Infine, per quanto riguarda la Legge 194, riporto quanto Carlo Casini scrisse sul quotidiano La nazione del 16 febbraio 1997: «il presupposto ideologico della legge 194 è la negazione della umanità del concepito e del suo diritto alla vita? Se fosse così la legge andrebbe davvero ribaltata, anche per strette esigenze costituzionali, come ha ribadito la Corte Costituzionale nel respingere il referendum di Pannella sull’aborto. Nella motivazione essa non parla di un diritto alla autodeterminazione della donna ma, al contrario, insiste sul diritto alla vita del concepito “oggetto di specifica tutela costituzionale” ed anzi “essenza dei valori supremi su cui si fonda la Costituzione Italiana”. Insomma, la Corte afferma chiaramente ciò che è innegabile: nella questione dell’aborto i soggetti sono due (madre e figlio) e non uno solo (la donna) sicché occorre - per esigenza costituzionale - un bilanciamento degli opposti diritti. Ma dove c’è un diritto - Ro - dotà lo sa bene - c’è la capacità giuridica. (…) Se la riforma dell’art. 1 c.c. servisse ad aumentare la responsabilità verso la vita dei genitori e della società, ci siano o no riforme legislative, perché inquietarsi?

La verità è che la condizione dell’uomo nella fase prenatale è particolarissima: egli vive nel corpo della madre senza essere la madre.
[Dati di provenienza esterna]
(** An array with its elements. *)
Lemma put_array P t kids A jp j js : inv_but P t kids A -> (forall r, r = jp \/ r ∈ js.*1 -> outside t A r) -> recs t !! jp = Some j ->
  nodeType (core j) = JGRP_NODE_ARRAY -> row (recs t) (nextJob (core j)) js.*1 -> Forall (loose (recs t)) js ->
  Z.of_nat (length js) < 2 ^ 31 -> jStatus (core j) <> JOB_STAT_NULL -> 0 < jobId (core j) ->
  exists t', let i := ArrayInfo (fresh t) (Some jp) in
    putOntoTree t jp = Ok t' /\ inv_but (fun r => P r /\ ~ holds i js r) t' (add_kid kids (groupRoot t) (fresh t))
      (<[fresh t := mkA [fresh t; groupRoot t] js]> A)
    /\ recs t' = <[jp := put_flags (set_jgrpNode (Some (fresh t)) j)]> (regroup (fresh t) js.*1 (recs t))
    /\ ids t' = ids t /\ groupRoot t' = groupRoot t /\ fresh t' = fresh t + 1 /\ entry t' = entry t.
Proof.
  intros I Out Hj Ty W L Len Hs Id. cbn zeta. rewrite (putOntoTree_start t jp j) by (done || congruence). cbn zeta. rewrite Ty.
  set (c := fresh t) in *. set (i := ArrayInfo c (Some jp)). rewrite (on_rec_eq _ jp _ j) by done. cbn [mbind res_bind].
  pose proof (put_fresh P t kids A I) as Fn. fold c in Fn. set (j2 := set_jgrpNode (Some c) j).
  set (t2 := set_recs (<[jp := j2]> (recs (with_node t (job_name j) i))) (with_node t (job_name j) i)).
  assert (Nin : jp ∉ js.*1).
  { intros H. apply list_elem_of_fmap in H as ([r s] & -> & Hr). rewrite Forall_forall in L. destruct (L _ Hr) as (j0 & Hj0 & _ & _ & T0 & _). cbn in *. congruence. }
  assert (Hh : forall r, holds i js r <-> r = jp \/ r ∈ js.*1) by (intros r; unfold holds, i; naive_solver).
  pose proof (set_jgrpNode_cores (recs t) jp j (Some c) Hj) as Sc.
  assert (S2 : shape t2 kids (<[c := mkA [c] []]> A)).
  { pose proof (new_shape t kids A (job_name j) i (i_shape _ _ _ _ I) Fn ltac:(by intros ? [= <-]) ltac:(done) [] ltac:(done)) as [T1 T2 T3 T4 T5 T6 T7]. by split. }
  destruct (put_elements_spec (walk_fuel (recs t2)) t2 kids (<[c := mkA [c] []]> A) c (mkNode None None None None (job_name j) i) [] js (nextJob (core j)))
    as (B & E1 & E2 & E3); try done.
  { cbn. by rewrite lookup_insert_eq. }
  { by rewrite lookup_insert_eq. }
  { by apply (same_cores_row (recs t)). }
  { eapply Forall_impl; [exact L|]. intros p Hp. by apply (same_cores_loose (recs t)). }
  { pose proof (path_length _ _ _ _ (same_cores_row _ (recs t2) _ _ Sc W)) as Q. rewrite length_fmap in Q. lia. }
  cbn zeta in E1, E2. rewrite E1. cbn [mbind res_bind]. rewrite insert_insert_eq in E2. cbn [app] in E2.
  set (t3 := set_recs (regroup c js.*1 (recs t2)) (set_bases B t2)) in *. assert (R3 : recs t3 = regroup c js.*1 (<[jp := j2]> (recs t))) by done.
  assert (Hj3 : recs t3 !! jp = Some j2) by (rewrite R3, regroup_lookup, lookup_insert_eq; cbn; by rewrite bool_decide_eq_false_2).
  destruct (put_link P t kids A (job_name j) i js I ltac:(done) (fun r Hr => Out r (proj1 (Hh r) Hr)) t3 jp j2) as (t' & F1 & F2 & F3 & F4); try done.
  - intros x Hx. change (is_Some (B !! x)) in Hx. apply E3 in Hx. cbn in Hx. destruct (decide (x = fresh t)) as [->|]; [by left|]. right. by rewrite lookup_insert_ne in Hx by congruence.
  - intros r. rewrite R3, regroup_lookup, fmap_is_Some. destruct (decide (r = jp)) as [->|]; [eauto|]. by rewrite lookup_insert_ne by congruence.
  - intros r Hr. rewrite R3, regroup_lookup. rewrite Hh in Hr. rewrite lookup_insert_ne by naive_solver. destruct (recs t !! r); [|done]. cbn.
    by rewrite bool_decide_eq_false_2 by naive_solver.
  - intros r [->|Hr]%Hh; [exists j, j2; done|]. apply list_elem_of_fmap in Hr as ([r0 s0] & -> & Hr). rewrite Forall_forall in L.
    destruct (L _ Hr) as (j0 & Hj0 & _). cbn [fst] in *. exists j0, (set_jgrpNode (Some c) j0). split; [done|]. rewrite R3, regroup_lookup.
    assert (Hm : r0 ∈ js.*1) by (apply list_elem_of_fmap; by exists (r0, s0)). rewrite lookup_insert_ne, Hj0 by congruence. cbn.
    by rewrite bool_decide_eq_true_2.
  - exists jp, j2. split_and!; try done.
    + rewrite R3. apply (same_cores_row (<[jp := j2]> (recs t))); [apply regroup_cores|]. by apply (same_cores_row (recs t)).
    + rewrite R3. apply Forall_forall. intros p Hp. apply loose_at; [by apply list_elem_of_fmap_2|]. apply (same_cores_loose (recs t)); [done|].
      rewrite Forall_forall in L. by apply L.
  - apply Hh. by left.
  - intros s Hsj. exfalso. apply Nin. apply list_elem_of_fmap. by exists (jp, s).
  - exists t'. split_and!; try done; [|apply F4..]. rewrite F3, R3. apply map_eq. intros r. destruct (decide (r = jp)) as [->|]; [by rewrite !lookup_insert_eq|].
    rewrite !lookup_insert_ne by congruence. rewrite !regroup_lookup. by rewrite lookup_insert_ne by congruence.
Qed.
Ciò esige che l’ordinamento intervenga il più possibile con misure che difendano il figlio “con” la madre, non “contro” di lei».

Da anni invochiamo da parte del SSN e della politica una puntuale applicazione della 194 e questa proposta di legge potrebbe essere l’occasione per un sano e costruttivo dibattito tra forze politiche, medici, scienziati, donne e loro associazioni. Non vogliamo l’ennesimo scontro ideologico. Chiediamo una discussione, un confronto con tutti gli attori in campo. Come fu nel 1997. Essere laici non significa essere agnostici, ma non avere tabù di fronte ai problemi e saper portare argomentazioni scientifiche, sociali, storiche, umanitarie all’altezza delle domande poste e, soprattutto, convincenti. Sarebbe il regalo più bello alla memoria di Carlo Casini e della sua strenua battaglia a favore della vita. E non smetteremo di impegnarci per questo.